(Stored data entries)

▬▬▬▬▬▬▬▬▬▬

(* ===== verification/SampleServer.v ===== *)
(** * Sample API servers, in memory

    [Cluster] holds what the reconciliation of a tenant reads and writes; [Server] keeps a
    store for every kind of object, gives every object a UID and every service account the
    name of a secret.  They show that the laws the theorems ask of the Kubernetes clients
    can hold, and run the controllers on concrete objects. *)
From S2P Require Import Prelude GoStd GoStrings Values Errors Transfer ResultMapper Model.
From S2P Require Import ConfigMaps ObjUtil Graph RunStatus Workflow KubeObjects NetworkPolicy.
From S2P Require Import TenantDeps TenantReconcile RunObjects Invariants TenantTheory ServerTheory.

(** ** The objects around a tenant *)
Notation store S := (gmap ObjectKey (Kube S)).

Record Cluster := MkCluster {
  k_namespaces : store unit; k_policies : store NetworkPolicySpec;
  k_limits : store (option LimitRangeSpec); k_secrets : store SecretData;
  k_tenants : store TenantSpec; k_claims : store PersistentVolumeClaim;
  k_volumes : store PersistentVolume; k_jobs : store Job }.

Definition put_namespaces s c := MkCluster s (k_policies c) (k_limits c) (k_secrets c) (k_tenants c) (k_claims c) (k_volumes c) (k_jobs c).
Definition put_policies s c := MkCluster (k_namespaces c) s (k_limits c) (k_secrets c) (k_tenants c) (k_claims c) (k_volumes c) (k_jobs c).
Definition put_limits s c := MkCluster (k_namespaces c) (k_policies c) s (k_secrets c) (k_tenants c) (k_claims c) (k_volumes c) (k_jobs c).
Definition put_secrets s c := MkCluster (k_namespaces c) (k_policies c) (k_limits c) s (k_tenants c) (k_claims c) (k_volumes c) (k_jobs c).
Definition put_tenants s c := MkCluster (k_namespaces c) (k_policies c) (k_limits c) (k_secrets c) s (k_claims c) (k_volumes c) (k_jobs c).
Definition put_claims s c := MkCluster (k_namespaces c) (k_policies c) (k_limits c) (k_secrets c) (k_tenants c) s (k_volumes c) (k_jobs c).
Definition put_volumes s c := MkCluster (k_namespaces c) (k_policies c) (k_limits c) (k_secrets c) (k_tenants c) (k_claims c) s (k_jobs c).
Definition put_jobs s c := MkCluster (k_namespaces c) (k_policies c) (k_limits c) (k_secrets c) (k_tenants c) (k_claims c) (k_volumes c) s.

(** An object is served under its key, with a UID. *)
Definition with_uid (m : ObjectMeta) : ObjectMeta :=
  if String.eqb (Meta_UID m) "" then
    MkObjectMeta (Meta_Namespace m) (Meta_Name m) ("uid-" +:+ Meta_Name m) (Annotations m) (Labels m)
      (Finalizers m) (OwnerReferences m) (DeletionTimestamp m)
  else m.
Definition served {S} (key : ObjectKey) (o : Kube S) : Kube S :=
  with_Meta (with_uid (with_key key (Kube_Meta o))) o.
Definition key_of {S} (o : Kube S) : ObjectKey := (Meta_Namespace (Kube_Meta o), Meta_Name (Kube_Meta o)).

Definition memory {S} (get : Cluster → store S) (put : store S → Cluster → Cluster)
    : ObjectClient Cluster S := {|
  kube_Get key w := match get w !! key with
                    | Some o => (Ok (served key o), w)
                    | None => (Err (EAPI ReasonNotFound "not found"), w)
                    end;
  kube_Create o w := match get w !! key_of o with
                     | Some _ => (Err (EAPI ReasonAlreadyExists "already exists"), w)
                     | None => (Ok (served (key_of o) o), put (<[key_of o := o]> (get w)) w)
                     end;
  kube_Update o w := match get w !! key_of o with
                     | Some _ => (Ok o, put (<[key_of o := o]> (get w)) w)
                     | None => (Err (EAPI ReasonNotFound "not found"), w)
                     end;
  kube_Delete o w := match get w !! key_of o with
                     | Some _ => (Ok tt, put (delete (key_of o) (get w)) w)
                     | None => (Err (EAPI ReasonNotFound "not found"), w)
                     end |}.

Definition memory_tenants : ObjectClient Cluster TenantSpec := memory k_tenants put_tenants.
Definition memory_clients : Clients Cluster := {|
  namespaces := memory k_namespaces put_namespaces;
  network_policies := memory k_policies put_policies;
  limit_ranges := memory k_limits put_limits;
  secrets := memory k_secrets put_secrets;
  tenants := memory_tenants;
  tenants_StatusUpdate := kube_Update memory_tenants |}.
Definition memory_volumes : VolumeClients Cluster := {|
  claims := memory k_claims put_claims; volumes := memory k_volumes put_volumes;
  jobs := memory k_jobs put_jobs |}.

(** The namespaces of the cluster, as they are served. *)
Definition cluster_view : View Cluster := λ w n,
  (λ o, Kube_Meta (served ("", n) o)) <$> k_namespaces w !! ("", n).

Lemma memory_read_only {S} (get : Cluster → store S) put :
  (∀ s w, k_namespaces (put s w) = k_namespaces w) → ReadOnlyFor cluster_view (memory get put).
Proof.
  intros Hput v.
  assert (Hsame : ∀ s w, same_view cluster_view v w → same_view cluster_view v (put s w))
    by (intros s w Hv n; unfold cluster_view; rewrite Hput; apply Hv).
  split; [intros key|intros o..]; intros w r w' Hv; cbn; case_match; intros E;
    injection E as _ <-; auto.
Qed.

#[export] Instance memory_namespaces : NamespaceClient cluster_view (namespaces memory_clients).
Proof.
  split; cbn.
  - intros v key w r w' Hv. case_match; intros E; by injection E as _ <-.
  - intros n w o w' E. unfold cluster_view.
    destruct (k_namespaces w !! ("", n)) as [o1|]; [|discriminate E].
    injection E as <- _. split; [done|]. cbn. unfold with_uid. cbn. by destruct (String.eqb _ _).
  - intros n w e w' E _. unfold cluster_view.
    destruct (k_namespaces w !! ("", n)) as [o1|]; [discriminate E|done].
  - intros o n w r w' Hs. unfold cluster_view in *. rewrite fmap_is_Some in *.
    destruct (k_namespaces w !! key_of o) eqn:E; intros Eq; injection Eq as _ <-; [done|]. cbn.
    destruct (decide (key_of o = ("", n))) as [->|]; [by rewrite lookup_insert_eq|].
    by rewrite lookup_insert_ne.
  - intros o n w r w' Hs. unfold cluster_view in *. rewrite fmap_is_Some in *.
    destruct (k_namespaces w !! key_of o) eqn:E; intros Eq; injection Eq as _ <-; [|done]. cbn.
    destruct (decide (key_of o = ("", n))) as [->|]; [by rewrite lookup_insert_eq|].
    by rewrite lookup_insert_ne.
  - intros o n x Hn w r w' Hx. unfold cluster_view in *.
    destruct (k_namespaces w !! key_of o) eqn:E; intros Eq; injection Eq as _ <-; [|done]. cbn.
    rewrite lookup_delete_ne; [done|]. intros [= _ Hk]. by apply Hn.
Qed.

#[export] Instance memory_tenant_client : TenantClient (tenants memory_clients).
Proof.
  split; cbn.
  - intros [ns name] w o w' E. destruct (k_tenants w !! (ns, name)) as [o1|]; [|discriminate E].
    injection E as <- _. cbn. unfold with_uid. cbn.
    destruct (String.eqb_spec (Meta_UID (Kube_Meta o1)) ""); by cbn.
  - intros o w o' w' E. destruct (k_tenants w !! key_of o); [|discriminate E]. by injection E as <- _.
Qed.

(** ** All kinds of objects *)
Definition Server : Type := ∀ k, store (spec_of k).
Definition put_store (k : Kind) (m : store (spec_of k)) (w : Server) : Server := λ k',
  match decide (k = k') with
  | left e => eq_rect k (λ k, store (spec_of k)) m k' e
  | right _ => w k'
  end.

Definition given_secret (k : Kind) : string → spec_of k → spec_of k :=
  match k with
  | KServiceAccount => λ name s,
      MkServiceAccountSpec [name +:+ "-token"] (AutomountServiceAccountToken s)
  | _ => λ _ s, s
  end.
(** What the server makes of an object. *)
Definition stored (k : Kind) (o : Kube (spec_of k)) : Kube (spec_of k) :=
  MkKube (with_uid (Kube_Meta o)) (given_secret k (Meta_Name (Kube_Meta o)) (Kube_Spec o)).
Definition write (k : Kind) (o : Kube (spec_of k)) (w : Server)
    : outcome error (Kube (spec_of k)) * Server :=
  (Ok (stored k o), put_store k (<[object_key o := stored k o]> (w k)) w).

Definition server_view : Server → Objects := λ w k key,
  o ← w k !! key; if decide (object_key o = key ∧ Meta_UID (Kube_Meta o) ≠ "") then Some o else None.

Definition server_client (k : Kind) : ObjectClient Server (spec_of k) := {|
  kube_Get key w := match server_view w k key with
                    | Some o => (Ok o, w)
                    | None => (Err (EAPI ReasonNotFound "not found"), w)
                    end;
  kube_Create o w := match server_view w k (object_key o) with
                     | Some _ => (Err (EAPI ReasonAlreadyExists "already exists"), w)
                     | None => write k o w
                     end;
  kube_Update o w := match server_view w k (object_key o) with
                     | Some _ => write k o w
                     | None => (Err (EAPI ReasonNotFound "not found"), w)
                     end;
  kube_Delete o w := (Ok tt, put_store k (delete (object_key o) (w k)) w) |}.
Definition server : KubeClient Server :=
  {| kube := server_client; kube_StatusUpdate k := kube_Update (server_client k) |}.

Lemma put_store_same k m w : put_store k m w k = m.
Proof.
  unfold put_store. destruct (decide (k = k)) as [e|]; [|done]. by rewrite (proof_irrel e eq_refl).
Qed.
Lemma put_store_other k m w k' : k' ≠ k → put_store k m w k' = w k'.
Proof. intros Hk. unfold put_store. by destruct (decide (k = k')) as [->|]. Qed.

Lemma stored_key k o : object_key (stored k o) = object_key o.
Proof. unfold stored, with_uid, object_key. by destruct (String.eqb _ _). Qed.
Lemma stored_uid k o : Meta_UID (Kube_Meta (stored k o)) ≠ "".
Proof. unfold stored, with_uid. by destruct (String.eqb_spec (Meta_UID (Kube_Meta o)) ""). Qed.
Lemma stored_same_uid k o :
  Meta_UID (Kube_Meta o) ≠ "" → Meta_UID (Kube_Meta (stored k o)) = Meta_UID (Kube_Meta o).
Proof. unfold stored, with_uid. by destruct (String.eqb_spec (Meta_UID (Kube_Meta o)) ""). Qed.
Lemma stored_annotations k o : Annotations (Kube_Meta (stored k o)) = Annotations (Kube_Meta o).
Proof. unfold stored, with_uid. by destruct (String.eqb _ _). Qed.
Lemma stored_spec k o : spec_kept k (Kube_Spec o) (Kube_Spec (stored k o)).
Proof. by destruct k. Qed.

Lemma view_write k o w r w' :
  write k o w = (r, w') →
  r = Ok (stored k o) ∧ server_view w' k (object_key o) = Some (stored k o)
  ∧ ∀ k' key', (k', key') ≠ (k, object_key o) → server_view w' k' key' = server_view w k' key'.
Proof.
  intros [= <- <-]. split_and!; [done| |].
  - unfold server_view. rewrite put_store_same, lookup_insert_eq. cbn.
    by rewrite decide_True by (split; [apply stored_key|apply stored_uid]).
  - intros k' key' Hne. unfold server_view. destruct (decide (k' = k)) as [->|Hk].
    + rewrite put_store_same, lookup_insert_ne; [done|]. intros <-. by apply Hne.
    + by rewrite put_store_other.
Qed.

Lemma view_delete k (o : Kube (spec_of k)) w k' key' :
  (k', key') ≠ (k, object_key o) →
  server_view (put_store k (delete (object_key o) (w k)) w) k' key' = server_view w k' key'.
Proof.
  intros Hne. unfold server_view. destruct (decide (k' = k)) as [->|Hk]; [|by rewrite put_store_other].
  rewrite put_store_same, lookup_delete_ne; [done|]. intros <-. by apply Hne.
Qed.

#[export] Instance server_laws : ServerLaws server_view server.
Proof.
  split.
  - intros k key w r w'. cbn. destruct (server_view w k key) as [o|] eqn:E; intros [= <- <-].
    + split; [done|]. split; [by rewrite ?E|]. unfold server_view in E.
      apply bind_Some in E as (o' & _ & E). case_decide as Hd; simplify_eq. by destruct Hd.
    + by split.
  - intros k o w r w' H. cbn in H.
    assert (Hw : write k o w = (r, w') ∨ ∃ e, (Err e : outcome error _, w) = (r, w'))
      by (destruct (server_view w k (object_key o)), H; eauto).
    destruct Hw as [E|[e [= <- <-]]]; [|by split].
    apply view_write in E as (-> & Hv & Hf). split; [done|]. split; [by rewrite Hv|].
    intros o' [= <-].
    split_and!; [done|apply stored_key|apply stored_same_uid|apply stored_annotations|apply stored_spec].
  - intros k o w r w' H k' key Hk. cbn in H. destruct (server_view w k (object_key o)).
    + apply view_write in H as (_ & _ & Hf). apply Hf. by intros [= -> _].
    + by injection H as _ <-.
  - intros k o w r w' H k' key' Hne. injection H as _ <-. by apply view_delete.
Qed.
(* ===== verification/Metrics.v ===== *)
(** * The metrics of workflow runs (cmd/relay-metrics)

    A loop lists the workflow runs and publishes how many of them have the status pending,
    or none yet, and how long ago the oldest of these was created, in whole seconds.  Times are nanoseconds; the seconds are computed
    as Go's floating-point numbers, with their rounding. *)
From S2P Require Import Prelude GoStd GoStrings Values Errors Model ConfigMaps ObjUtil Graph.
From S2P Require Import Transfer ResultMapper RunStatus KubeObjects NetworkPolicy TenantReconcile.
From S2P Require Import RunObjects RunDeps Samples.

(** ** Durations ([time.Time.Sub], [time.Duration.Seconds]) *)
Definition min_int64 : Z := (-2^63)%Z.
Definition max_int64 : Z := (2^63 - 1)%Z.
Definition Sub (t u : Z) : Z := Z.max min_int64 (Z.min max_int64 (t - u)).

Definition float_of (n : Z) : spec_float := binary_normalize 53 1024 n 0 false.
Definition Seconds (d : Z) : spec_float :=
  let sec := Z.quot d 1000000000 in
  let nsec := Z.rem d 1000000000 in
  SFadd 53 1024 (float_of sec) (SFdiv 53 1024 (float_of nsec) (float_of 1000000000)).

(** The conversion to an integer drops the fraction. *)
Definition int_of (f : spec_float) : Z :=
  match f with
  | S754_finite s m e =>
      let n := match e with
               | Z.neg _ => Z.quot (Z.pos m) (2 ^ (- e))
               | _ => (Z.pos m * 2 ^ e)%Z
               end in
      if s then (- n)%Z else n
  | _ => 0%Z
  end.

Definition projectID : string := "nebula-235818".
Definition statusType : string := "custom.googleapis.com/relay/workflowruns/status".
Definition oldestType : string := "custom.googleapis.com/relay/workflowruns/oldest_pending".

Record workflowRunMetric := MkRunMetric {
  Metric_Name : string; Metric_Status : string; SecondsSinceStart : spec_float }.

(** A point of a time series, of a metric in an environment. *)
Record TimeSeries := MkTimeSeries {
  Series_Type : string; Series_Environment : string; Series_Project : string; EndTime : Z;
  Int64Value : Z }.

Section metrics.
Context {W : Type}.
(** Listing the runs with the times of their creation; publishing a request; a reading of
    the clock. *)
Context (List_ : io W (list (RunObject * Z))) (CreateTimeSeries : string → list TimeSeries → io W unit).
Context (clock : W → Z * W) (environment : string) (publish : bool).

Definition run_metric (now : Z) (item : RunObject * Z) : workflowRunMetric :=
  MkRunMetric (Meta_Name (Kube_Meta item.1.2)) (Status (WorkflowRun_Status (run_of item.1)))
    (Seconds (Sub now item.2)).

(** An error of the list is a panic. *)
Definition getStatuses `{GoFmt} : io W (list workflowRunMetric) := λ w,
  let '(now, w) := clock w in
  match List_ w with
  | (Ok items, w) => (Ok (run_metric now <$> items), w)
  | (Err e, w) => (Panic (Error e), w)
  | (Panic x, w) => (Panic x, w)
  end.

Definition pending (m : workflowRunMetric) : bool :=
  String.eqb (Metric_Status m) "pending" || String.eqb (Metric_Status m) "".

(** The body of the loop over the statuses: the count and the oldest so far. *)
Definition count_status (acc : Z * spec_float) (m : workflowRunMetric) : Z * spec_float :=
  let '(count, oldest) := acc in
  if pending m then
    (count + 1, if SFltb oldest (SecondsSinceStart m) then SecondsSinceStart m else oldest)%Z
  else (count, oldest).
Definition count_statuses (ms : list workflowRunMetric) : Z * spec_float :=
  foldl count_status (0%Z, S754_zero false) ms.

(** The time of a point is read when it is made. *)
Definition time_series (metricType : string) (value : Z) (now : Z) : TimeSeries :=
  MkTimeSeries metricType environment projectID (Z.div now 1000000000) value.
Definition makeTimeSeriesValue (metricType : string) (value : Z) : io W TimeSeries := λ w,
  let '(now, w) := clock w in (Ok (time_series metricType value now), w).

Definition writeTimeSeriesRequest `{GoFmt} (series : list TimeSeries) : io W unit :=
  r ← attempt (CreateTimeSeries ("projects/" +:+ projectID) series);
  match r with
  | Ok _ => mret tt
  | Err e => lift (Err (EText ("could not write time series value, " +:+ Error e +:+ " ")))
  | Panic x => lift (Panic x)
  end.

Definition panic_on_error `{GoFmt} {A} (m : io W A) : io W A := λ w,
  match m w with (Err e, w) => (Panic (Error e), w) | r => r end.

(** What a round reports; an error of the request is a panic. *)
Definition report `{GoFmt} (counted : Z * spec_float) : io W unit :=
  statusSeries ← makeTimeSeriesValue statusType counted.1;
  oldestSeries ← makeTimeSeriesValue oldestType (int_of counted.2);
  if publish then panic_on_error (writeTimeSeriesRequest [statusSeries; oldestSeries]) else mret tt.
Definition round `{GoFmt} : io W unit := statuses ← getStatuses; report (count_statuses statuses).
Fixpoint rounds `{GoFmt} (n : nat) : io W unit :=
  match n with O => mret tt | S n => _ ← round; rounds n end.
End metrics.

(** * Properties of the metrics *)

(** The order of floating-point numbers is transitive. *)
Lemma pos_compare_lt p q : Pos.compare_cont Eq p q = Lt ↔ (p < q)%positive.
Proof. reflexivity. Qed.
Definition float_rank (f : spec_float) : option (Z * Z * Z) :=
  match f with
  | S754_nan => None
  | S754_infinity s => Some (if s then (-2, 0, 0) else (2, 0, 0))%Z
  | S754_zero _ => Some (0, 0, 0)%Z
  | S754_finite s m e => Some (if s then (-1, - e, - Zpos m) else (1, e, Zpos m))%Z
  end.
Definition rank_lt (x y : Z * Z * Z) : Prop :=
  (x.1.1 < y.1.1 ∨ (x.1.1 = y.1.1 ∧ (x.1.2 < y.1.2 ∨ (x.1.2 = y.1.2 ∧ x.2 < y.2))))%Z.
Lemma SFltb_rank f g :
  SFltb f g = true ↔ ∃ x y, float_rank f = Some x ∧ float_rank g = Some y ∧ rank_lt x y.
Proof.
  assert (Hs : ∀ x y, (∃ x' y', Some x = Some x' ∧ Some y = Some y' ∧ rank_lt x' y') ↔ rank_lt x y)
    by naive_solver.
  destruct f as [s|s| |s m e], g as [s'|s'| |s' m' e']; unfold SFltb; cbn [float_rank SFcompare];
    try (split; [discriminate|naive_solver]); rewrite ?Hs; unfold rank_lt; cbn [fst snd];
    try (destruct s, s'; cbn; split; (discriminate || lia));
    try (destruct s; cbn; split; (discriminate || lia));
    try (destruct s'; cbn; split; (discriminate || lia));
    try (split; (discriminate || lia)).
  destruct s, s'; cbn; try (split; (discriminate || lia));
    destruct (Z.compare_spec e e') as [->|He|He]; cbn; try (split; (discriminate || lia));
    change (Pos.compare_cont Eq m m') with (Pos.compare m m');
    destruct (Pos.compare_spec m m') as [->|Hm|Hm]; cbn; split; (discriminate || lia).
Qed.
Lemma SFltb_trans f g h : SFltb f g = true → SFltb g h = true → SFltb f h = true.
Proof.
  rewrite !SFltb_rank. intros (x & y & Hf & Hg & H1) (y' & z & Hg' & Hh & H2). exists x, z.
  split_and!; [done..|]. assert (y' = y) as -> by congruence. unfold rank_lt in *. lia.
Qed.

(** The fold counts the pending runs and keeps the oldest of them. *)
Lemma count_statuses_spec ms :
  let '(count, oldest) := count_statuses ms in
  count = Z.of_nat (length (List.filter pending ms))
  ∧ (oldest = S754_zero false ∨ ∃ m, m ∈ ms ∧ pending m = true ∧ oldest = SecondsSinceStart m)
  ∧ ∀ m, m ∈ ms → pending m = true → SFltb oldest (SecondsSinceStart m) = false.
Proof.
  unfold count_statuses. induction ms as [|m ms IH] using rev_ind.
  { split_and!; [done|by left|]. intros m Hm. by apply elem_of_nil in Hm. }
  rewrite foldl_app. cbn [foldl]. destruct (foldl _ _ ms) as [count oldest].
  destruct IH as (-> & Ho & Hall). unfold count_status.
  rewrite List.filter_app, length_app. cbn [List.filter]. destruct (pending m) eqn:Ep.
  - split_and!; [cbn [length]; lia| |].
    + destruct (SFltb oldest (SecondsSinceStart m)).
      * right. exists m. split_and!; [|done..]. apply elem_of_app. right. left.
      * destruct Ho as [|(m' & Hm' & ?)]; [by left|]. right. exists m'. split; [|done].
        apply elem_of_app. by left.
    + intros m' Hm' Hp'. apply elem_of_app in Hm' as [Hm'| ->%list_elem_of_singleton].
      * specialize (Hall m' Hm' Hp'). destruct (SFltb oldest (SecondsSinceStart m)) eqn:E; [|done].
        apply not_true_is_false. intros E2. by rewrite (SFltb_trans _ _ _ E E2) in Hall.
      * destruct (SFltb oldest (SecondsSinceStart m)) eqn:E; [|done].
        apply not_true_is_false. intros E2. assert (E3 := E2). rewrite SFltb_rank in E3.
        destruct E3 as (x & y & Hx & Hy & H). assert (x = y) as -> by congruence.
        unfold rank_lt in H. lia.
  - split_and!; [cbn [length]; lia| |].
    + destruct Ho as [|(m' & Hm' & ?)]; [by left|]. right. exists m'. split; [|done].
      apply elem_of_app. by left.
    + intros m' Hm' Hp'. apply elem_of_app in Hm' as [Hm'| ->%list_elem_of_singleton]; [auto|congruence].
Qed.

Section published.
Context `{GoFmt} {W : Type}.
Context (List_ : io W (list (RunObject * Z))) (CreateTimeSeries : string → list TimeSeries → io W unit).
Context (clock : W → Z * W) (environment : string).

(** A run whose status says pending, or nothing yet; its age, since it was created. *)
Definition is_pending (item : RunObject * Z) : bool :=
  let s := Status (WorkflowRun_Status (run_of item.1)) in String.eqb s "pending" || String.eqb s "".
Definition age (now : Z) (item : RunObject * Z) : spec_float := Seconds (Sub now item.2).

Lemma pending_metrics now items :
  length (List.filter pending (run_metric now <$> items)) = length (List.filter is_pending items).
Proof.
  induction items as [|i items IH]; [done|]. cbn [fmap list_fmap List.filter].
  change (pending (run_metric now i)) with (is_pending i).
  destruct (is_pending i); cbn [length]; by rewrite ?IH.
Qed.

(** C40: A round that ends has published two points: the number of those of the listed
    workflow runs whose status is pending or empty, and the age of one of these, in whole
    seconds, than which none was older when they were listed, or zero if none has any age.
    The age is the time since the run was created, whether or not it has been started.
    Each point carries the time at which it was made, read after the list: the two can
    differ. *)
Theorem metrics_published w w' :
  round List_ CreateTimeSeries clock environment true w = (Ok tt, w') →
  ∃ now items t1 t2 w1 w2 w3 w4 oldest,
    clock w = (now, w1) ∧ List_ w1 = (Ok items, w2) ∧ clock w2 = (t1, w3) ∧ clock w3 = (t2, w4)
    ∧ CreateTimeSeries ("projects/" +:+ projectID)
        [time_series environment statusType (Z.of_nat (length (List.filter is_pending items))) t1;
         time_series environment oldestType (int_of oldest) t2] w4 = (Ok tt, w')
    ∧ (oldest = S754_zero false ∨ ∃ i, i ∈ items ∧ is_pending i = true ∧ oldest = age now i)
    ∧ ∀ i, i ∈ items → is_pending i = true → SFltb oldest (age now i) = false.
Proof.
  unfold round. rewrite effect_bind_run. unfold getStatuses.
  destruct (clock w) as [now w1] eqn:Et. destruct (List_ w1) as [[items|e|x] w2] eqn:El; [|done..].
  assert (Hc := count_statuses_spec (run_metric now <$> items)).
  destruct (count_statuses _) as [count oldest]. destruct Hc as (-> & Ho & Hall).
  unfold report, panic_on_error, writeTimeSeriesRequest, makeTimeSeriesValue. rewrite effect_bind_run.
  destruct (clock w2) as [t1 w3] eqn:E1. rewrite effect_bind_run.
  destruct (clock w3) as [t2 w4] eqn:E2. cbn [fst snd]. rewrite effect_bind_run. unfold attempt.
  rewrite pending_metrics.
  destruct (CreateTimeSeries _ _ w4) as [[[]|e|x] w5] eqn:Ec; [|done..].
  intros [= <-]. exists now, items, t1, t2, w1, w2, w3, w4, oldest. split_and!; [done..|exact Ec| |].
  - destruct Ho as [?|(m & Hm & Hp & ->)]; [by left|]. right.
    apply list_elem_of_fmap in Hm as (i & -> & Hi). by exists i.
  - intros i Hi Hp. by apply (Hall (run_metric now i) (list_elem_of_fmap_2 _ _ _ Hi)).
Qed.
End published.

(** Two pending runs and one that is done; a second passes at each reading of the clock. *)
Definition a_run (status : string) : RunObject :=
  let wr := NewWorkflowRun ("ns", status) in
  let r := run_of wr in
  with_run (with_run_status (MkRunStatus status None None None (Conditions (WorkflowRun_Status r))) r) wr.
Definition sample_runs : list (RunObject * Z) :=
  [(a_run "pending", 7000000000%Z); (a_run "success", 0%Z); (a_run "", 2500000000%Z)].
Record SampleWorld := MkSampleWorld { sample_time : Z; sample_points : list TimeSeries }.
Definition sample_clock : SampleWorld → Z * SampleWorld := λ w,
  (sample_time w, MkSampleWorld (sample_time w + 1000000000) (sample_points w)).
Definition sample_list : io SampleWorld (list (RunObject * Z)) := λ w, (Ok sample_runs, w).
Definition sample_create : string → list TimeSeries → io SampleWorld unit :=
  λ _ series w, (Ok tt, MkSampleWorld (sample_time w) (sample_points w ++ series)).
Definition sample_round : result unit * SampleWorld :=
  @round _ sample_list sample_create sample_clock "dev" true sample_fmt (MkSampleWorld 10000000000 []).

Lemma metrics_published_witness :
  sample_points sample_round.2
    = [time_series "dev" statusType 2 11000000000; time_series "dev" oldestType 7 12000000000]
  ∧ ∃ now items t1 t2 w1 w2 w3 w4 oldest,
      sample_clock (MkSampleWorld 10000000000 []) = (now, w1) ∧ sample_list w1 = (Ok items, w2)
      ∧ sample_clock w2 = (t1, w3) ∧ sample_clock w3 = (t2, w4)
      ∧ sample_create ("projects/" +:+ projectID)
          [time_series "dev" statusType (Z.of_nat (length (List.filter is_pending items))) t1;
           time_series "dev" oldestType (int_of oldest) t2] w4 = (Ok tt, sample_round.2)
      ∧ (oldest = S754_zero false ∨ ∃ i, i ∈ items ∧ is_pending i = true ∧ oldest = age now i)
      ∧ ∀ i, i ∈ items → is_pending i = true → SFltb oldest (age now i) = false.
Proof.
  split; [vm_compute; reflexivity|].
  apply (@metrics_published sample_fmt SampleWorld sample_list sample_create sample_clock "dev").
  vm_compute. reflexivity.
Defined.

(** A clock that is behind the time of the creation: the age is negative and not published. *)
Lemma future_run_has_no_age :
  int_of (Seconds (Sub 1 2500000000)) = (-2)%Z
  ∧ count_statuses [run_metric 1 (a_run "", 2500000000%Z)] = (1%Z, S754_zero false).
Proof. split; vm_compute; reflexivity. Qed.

▬▬▬▬▬▬▬▬▬▬

Your task:
The required output is a copy of each line in the records where the string "Values" occurs.

Finished task:
From S2P Require Import Prelude GoStd GoStrings Values Errors Transfer ResultMapper Model.
From S2P Require Import Prelude GoStd GoStrings Values Errors Model ConfigMaps ObjUtil Graph.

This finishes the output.